What is needed ▸ In the entries that follow, find the line containing "mr_point : option string;"; from there, copy every line exactly through the line containing "(** A greedy, non-empty".

Stored data ▸
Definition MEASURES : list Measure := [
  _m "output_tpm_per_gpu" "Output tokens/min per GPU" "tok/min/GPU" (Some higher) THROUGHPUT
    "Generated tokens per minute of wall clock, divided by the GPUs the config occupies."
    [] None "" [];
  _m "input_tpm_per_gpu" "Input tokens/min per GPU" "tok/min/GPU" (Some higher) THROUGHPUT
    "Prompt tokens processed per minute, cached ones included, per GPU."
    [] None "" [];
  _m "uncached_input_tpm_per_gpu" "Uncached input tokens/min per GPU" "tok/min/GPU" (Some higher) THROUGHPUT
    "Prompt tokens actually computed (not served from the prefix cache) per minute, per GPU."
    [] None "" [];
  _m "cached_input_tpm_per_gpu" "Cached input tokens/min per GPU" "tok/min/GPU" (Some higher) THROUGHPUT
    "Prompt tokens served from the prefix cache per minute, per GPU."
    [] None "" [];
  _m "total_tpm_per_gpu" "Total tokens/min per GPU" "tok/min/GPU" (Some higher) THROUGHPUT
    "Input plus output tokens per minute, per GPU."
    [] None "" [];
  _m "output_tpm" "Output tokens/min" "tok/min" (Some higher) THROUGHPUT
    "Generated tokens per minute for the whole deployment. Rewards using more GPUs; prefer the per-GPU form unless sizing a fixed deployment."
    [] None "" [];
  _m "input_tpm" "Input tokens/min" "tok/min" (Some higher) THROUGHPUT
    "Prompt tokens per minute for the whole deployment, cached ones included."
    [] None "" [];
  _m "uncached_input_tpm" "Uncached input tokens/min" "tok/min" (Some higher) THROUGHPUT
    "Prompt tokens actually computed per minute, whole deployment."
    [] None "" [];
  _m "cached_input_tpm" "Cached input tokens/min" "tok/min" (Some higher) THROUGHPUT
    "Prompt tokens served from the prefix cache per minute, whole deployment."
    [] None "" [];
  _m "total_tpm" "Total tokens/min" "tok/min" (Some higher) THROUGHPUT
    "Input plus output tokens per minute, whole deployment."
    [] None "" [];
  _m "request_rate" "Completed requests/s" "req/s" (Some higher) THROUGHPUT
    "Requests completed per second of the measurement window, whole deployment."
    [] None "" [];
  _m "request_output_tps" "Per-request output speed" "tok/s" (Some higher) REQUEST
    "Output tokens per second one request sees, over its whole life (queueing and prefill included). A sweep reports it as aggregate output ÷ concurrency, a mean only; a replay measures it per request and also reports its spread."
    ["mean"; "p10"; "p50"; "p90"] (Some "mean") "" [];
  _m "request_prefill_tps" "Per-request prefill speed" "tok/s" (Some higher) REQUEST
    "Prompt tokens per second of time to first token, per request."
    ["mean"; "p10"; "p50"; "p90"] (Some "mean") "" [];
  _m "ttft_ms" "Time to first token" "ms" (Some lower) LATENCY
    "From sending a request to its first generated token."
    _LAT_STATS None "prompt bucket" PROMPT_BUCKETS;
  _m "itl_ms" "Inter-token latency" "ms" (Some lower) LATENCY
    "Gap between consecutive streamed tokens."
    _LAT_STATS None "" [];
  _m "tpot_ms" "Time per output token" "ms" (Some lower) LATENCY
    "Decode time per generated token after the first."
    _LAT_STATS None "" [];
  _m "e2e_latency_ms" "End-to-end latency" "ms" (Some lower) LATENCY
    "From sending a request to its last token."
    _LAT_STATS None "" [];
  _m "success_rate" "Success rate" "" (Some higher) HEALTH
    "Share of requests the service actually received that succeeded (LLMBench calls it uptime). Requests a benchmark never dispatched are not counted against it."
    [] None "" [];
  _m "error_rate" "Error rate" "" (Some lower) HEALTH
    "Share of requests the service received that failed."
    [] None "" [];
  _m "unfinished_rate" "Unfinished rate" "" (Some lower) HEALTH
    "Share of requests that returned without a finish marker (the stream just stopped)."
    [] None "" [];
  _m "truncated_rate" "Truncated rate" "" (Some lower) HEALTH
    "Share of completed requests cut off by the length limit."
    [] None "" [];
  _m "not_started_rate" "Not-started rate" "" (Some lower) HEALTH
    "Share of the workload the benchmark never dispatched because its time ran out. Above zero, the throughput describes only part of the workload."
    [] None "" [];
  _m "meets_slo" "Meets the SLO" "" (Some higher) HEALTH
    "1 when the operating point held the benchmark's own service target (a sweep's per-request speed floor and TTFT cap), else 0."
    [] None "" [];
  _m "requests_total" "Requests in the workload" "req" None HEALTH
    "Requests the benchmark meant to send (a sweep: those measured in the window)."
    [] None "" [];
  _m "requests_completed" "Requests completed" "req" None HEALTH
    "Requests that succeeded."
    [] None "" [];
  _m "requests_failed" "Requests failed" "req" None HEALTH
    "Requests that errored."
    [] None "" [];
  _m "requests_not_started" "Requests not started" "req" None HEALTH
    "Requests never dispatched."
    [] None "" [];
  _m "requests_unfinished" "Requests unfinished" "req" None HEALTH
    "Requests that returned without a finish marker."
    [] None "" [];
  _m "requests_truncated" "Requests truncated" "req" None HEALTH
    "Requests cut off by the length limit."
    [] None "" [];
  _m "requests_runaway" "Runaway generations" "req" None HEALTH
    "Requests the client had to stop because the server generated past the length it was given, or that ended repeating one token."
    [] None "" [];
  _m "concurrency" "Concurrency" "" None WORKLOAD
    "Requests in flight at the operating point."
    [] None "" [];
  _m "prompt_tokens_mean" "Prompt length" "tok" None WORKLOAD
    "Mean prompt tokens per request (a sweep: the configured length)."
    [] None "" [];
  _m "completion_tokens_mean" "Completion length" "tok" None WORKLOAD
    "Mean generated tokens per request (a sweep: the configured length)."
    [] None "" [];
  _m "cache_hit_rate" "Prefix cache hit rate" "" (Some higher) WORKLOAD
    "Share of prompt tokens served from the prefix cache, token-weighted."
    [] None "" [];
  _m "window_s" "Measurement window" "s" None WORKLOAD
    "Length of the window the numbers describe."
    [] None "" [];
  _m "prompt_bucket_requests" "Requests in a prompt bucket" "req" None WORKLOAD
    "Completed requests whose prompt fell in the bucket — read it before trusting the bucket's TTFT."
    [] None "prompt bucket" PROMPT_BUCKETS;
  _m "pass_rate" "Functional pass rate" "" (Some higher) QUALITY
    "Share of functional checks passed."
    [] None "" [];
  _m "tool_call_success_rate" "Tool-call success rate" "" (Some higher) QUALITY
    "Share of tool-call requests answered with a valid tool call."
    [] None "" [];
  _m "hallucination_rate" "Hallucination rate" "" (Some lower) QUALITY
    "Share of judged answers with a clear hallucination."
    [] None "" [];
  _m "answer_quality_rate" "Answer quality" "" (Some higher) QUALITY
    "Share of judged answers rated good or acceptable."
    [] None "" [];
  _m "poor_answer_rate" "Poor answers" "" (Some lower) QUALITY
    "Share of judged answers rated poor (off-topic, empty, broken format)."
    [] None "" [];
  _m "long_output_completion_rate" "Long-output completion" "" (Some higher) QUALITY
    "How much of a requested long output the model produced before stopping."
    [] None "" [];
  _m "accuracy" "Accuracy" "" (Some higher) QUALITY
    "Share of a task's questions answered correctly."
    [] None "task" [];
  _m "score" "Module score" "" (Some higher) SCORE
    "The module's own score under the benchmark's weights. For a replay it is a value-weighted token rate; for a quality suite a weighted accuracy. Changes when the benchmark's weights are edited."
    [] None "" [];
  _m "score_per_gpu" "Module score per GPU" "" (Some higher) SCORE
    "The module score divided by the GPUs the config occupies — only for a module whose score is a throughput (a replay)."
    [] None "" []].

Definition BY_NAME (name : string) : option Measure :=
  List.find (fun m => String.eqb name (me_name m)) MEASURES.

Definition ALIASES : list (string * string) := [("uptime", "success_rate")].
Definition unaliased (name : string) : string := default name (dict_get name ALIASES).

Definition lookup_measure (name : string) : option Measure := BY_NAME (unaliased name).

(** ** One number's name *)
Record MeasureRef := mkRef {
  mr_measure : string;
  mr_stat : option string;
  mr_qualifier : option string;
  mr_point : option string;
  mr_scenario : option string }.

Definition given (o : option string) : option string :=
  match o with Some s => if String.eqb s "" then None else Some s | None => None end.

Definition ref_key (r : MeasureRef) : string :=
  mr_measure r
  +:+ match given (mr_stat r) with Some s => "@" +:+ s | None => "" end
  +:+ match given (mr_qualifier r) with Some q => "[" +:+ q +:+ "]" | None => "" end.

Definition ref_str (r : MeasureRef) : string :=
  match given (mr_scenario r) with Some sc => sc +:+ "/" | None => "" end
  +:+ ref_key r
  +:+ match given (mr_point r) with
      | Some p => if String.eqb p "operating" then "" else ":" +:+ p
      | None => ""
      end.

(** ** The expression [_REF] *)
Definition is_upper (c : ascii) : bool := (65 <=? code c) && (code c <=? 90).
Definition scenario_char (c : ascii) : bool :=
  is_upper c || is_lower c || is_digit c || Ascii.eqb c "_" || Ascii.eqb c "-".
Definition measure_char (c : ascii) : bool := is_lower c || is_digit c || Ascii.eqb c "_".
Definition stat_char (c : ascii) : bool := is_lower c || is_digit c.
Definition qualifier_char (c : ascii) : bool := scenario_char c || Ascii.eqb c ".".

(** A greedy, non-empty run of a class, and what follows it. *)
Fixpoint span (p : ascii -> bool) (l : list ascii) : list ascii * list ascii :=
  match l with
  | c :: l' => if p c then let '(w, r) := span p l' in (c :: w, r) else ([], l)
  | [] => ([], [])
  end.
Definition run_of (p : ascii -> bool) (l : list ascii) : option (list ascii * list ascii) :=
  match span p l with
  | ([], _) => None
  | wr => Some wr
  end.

Output ▸
  mr_point : option string;
  mr_scenario : option string }.

Definition given (o : option string) : option string :=
  match o with Some s => if String.eqb s "" then None else Some s | None => None end.

Definition ref_key (r : MeasureRef) : string :=
  mr_measure r
  +:+ match given (mr_stat r) with Some s => "@" +:+ s | None => "" end
  +:+ match given (mr_qualifier r) with Some q => "[" +:+ q +:+ "]" | None => "" end.

Definition ref_str (r : MeasureRef) : string :=
  match given (mr_scenario r) with Some sc => sc +:+ "/" | None => "" end
  +:+ ref_key r
  +:+ match given (mr_point r) with
      | Some p => if String.eqb p "operating" then "" else ":" +:+ p
      | None => ""
      end.

(** ** The expression [_REF] *)
Definition is_upper (c : ascii) : bool := (65 <=? code c) && (code c <=? 90).
Definition scenario_char (c : ascii) : bool :=
  is_upper c || is_lower c || is_digit c || Ascii.eqb c "_" || Ascii.eqb c "-".
Definition measure_char (c : ascii) : bool := is_lower c || is_digit c || Ascii.eqb c "_".
Definition stat_char (c : ascii) : bool := is_lower c || is_digit c.
Definition qualifier_char (c : ascii) : bool := scenario_char c || Ascii.eqb c ".".

(** A greedy, non-empty run of a class, and what follows it. *)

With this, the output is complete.